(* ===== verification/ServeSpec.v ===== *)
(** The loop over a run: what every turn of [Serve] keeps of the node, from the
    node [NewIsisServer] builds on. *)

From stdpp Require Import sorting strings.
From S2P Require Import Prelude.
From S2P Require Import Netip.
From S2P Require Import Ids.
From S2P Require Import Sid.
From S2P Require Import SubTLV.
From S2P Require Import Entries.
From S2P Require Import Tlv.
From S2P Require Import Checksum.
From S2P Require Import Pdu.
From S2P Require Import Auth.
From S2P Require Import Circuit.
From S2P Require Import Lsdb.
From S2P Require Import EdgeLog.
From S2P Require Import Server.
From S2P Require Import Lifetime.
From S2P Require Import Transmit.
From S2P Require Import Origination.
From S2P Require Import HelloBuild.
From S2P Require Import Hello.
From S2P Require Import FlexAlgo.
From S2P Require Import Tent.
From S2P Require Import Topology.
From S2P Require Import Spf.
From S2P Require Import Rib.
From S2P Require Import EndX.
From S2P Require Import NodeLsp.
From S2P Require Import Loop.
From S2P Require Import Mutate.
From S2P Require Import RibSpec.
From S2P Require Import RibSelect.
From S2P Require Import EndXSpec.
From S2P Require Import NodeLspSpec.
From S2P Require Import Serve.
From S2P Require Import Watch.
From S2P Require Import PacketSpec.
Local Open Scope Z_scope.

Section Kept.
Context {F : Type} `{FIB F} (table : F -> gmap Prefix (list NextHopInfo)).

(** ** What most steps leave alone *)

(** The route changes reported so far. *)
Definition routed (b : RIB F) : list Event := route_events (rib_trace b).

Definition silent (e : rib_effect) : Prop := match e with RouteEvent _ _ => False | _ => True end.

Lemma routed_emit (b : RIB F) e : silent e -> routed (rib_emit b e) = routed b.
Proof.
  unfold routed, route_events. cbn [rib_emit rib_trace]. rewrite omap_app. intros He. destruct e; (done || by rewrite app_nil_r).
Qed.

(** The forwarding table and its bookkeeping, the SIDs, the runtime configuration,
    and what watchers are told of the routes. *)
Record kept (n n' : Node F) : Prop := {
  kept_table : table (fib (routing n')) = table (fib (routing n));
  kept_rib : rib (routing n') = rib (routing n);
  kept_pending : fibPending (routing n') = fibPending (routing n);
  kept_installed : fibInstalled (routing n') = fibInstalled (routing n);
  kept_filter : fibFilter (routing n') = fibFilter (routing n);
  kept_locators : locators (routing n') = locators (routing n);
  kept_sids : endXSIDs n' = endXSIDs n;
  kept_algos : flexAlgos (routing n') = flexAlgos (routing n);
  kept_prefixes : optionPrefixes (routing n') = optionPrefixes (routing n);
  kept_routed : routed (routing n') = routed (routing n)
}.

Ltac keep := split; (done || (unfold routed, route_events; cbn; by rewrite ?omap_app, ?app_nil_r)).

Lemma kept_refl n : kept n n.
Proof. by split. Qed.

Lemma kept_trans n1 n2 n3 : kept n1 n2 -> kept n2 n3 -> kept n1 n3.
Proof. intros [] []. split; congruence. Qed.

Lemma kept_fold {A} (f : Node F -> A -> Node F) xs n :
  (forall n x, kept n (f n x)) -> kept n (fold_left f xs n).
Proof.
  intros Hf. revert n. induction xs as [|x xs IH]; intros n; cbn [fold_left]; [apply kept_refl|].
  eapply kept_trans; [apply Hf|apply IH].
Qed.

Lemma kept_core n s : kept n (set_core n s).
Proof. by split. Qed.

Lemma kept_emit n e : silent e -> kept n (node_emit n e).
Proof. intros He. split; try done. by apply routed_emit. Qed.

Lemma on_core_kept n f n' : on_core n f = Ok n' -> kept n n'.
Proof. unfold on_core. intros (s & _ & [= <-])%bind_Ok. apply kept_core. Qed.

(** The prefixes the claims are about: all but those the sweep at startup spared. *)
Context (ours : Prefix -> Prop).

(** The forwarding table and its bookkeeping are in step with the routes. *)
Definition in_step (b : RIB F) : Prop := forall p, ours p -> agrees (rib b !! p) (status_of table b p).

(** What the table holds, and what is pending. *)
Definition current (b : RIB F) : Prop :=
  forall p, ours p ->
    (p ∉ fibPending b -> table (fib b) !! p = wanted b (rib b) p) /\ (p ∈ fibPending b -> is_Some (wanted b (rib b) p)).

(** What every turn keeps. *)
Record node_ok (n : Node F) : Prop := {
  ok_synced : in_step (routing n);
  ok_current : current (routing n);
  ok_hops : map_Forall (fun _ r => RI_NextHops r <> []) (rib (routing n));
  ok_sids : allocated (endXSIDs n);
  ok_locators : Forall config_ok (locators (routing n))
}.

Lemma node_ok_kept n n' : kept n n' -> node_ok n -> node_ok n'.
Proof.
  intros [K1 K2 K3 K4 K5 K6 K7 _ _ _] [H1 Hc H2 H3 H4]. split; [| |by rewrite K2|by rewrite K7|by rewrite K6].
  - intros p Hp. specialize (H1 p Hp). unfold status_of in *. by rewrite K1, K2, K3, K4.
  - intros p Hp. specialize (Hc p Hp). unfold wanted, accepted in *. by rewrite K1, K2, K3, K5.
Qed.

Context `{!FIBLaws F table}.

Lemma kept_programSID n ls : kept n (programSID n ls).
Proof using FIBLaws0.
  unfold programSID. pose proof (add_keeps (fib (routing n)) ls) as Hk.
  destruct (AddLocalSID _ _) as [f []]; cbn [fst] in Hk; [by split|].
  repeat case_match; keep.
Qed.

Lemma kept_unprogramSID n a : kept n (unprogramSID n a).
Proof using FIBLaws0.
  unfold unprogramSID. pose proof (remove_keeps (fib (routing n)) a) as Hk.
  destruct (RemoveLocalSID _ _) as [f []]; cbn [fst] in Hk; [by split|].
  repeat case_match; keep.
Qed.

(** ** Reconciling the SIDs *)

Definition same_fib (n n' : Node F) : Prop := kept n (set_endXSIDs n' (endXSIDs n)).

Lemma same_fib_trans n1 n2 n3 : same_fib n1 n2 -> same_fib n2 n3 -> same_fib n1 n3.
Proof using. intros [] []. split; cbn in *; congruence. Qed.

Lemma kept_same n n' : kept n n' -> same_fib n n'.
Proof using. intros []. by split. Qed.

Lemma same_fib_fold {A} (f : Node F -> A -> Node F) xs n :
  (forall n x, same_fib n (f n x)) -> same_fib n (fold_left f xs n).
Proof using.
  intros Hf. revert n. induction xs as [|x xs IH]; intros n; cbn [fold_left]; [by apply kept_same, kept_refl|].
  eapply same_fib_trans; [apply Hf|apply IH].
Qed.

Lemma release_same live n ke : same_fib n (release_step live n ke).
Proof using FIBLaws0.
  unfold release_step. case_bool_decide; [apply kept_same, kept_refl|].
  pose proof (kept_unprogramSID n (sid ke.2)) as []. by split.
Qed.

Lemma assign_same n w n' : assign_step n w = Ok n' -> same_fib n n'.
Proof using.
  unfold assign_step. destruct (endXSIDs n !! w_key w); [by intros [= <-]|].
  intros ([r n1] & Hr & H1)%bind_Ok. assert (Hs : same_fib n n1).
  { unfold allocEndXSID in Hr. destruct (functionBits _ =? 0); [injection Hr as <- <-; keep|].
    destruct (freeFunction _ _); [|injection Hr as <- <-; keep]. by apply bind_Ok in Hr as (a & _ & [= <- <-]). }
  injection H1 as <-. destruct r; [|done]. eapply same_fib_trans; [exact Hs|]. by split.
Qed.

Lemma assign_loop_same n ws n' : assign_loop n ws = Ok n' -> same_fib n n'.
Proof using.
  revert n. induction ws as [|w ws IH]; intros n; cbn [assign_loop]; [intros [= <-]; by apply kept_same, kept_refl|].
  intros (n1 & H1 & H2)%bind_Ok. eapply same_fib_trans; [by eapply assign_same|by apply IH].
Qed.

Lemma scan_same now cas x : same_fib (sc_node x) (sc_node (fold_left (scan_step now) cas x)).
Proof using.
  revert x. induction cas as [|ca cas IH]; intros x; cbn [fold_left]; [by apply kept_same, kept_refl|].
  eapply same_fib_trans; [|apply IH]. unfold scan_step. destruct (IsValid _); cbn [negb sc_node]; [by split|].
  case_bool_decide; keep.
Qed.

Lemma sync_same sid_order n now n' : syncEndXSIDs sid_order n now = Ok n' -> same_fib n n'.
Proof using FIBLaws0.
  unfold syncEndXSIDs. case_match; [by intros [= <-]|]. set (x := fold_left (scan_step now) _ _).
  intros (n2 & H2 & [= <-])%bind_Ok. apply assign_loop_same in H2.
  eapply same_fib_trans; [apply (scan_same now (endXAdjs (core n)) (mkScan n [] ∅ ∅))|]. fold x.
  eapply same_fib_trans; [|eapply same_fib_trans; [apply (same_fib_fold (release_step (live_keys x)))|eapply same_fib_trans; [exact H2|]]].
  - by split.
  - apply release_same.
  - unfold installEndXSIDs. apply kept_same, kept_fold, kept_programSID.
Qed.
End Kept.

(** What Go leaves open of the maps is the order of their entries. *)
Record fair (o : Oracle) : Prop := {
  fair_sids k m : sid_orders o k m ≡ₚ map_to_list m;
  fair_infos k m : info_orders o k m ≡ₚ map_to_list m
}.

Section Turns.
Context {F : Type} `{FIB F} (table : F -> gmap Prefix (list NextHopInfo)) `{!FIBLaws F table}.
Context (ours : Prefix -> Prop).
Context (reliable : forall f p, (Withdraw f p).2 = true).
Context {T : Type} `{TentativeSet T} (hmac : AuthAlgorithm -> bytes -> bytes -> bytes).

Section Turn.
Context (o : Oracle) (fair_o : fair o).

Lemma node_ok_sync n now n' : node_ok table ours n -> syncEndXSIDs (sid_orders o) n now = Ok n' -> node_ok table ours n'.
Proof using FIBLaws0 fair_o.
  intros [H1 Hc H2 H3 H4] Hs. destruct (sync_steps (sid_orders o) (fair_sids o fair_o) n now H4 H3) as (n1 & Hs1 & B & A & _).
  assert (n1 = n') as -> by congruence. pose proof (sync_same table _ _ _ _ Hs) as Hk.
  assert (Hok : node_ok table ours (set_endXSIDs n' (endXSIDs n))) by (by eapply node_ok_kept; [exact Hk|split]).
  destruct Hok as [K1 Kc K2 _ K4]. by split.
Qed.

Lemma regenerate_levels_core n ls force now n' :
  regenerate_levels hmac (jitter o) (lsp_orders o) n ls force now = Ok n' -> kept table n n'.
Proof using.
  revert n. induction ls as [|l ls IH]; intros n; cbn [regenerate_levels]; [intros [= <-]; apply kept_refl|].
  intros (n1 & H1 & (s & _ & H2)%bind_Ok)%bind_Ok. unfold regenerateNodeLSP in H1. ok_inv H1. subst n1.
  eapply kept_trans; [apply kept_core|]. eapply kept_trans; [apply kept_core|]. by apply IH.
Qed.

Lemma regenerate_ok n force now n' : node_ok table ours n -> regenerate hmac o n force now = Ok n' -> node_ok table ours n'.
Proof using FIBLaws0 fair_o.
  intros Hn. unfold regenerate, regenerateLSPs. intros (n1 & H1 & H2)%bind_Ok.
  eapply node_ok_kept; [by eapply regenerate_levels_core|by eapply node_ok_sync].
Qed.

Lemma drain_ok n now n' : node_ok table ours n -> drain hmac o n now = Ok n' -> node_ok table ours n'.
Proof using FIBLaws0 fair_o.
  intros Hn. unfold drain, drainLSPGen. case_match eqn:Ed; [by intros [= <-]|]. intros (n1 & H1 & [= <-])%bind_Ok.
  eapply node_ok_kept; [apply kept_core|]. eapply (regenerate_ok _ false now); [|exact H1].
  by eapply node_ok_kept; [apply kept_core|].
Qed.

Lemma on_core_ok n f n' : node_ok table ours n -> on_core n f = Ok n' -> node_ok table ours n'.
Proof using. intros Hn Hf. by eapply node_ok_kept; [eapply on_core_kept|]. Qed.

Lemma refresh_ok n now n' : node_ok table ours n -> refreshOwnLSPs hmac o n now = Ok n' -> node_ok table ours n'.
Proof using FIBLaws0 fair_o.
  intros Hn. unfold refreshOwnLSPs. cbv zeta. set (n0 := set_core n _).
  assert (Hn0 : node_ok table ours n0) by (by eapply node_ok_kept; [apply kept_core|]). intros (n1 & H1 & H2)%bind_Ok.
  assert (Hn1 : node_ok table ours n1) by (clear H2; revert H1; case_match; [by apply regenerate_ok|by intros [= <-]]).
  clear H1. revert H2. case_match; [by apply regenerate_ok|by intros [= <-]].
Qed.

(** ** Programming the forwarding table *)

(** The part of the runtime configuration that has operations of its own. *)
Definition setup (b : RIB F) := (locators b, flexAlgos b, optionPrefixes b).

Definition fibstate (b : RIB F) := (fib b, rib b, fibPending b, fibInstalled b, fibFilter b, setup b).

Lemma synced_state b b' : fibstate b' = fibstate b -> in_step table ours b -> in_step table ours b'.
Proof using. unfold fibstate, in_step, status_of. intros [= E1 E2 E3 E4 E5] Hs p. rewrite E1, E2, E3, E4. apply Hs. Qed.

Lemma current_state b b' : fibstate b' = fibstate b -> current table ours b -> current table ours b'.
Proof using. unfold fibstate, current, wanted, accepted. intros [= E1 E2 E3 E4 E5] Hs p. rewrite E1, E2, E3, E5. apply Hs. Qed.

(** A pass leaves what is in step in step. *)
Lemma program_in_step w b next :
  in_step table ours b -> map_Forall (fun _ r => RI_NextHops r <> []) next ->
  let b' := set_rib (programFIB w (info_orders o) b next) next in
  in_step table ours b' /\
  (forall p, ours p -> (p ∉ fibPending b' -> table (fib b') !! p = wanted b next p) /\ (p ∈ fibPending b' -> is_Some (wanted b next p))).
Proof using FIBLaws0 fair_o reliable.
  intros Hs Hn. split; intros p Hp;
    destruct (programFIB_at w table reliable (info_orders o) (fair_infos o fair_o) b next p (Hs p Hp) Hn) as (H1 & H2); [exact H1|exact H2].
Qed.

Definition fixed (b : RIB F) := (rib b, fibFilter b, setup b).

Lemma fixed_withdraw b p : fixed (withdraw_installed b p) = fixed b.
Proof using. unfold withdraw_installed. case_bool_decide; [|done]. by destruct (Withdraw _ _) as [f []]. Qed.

------------------------------------------------------------

What you will do =>
Counting only lines that hold the word "fibFilter", state how many the material contains, and add nothing.

Worked solution =>
3